LANSING – Rules designed to more
clearly protect streams and wetlands around the country were finalized by the
federal government on Wednesday, but since the state operates its own water
programs under the Clean Water Act, the Department of Environmental Quality
will not be immediately affected, an official said.
Kim Fisher, with the water resources
division at DEQ, said the rules were only finalized Wednesday, so their impact
in the state is not yet known. However, because Michigan is one of only two
states that assumed authority of its water programs, the federal government
will give the state time to modify its programs if that is deemed necessary.

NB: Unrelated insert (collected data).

(** ** The other commands *)

Lemma meets_info_loop todo i sums calls :
  ctype cmd = CInfo -> (i + todo <= n)%nat ->
  meets (fun calls' sums' => exists new, calls' = calls ++ new /\ k_shard <$> new = seq i todo
      /\ sums' = foldl add_stats sums (cache_stats ∘ k_before <$> new)) calls (info_loop todo i sums).
Proof.
  intros Ht. revert i sums calls. induction todo as [|todo IH]; intros i sums calls Hi.
  - exists []. by rewrite app_nil_r.
  - cbn [info_loop]. apply (meets_bind (fun calls' st => exists c cache,
      calls' = calls ++ [mkCall cmd i c cache] /\ st = cache_stats cache)).
    + apply (meets_on_shard _ _ false); [congruence..|lia|done|]. intros c s Hs _. eexists _, s. split; [reflexivity|].
      split; [done|]. split; [unfold spec_command; by rewrite Ht|]. exists c, (abs s).
      split; [done|]. apply get_stats_abs, Hs.
    + intros ? ? (c & cache & -> & ->). eapply meets_weaken; [apply IH; lia|].
      intros ? ? (new & -> & Hv & ->). exists (mkCall cmd i c cache :: new).
      rewrite <- app_assoc. cbn. by rewrite Hv.
Qed.

Lemma meets_info p :
  ctype cmd = CInfo -> size p = n -> meets replies [] (processInfoCommand cmd (size p)).
Proof.
  intros Ht ->. unfold processInfoCommand. fold (info_section cmd).
  assert (Hr : forall calls r, (if decide (info_section cmd ∈ info_sections)
      then k_shard <$> calls = seq 0 n /\ r = RespString kBulkString
             (info_text (foldl add_stats (mkStats 0 0 0 0 0) (cache_stats ∘ k_before <$> calls)))
      else calls = [] /\ r = error_reply #"ERR unsupported INFO section") ->
    wf_value r = true -> replies calls r).
  { intros calls r H Hwf. split; [|done]. unfold reply_of. by rewrite Ht. }
  destruct (decide (info_section cmd ∈ info_sections)) as [Hin|Hin]; [|by apply Hr].
  eapply meets_bind; [by apply (meets_info_loop n 0)|].
  intros calls sums (new & -> & Hv & ->). by apply Hr.
Qed.

Lemma execute_meets self p :
  size p = n -> (h < n)%nat -> valid_command cmd = true ->
  meets replies [] (execute XXH3_64bits self p cmd (Some h)).
Proof.
  intros Hp Hh Hv. assert (Hhome : home_ok p (Some h)) by (intros i [= <-]; lia).
  destruct (one_key (ctype cmd)) eqn:Hkey.
  { pose proof (execute_single_call self p cmd Hp Hh Hv Hkey) as Hc.
    destruct (execute XXH3_64bits self p cmd (Some h)) as [r|f|how i B fn k]; [done..|].
    destruct Hc as (key & Hk & Hi & Hin & Hl & Hf). split; [done|]. split; [done|]. intros c s Hs Hd.
    pose proof (shard_ok_process cmd i key c s Hs Hv Hkey Hk Hi Hd) as H. specialize (Hf c s).
    destruct (overflows cmd c (abs s)).
    { rewrite H in Hf. cbn [mbind res_bind] in Hf. by destruct (fn c s) as [[b s']|f]; [|injection Hf as ->]. }
    destruct H as (r & s' & H1 & H2 & H3 & H4). rewrite H1 in Hf. apply bind_Ok in Hf as ([b s2] & Hfn & Hb).
    injection Hb as Hb ->. exists b, s'. rewrite Hb, <- H4. split; [done|]. split; [done|]. split; [done|].
    split; [|done]. unfold reply_of. destruct (ctype cmd); try done;
      exists key, i, c, (abs s); by rewrite <- H4. }
  assert (Hz : ctype cmd = CDel -> zlen (args cmd) <= i64_max).
  { intros Ht. unfold valid_command in Hv. rewrite Ht in Hv. cbn in Hv.
    apply andb_true_iff in Hv as [_ Hv%Z.leb_le]. unfold i64_max. lia. }
  assert (Hpure : on_pure (ctype cmd) = true -> exists r, replies [] r /\
    match ctype cmd with
    | CPing => processPingCommand cmd = Ok r | CCommand => processCommandCommand cmd = r
    | CConfig => processConfigCommand cmd = Ok r | _ => False end).
  { intros Ht. destruct (pure_reply cmd Hv Ht) as (r & Hr & Hwf). exists r. split; [|done].
    split; [|done]. unfold reply_of. by destruct (ctype cmd). }
  assert (Hu : ctype cmd <> CUnknown) by (intros Ht; unfold valid_command in Hv; by rewrite Ht in Hv).
  rewrite !execute_eq. destruct (decide (size p = 1%nat)) as [H1|H1].
  - unfold execute_single_shard.
    destruct (usable_home_single self p (Some h) H1 Hhome) as (b & -> & Hb). cbn [lift mbind task_bind].
    destruct (ctype cmd) eqn:Ht; try done;
      try (destruct (Hpure eq_refl) as (r & Hwf & Hr); rewrite Hr; exact Hwf).
    + apply meets_single_del; [done|lia|done|auto|lia].
    + by apply meets_info.
  - unfold execute_multi_shard.
    destruct (usable_home_spec self p (Some h) Hhome) as (l & El & Hl). rewrite El. cbn [lift mbind task_bind].
    destruct (ctype cmd) eqn:Ht; try done;
      try (destruct (Hpure eq_refl) as (r & Hwf & Hr); rewrite Hr; exact Hwf).
    + apply meets_multi_del; [done|done|lia|auto|]. intros x ->.
      split; [by eapply usable_home_home|]. specialize (Hl x eq_refl). lia.
    + by apply meets_info.
Qed.

End Meets.
End Calls.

“There is no immediate effect,”
she said.
A statement announcing the rule
developed by the U.S. Environmental Protection Agency and the U.S. Army Corps
of Engineers says the rule ensures that waters protected under the Clean Water
Act are more precisely defined and predictably determined, making permitting
less costly, easier and faster for businesses and industry. It also does not
create any new permitting requirements for agriculture and maintains all
previous exemptions and exclusions.
However, the Michigan Farm Bureau
said it is “sorely” disappointed in the EPA.
“The new rule is bad news for
farm families in Michigan, allowing the EPA to regulate far beyond its
authority as prescribed by Congress and affirmed by the U.S. Supreme Court,”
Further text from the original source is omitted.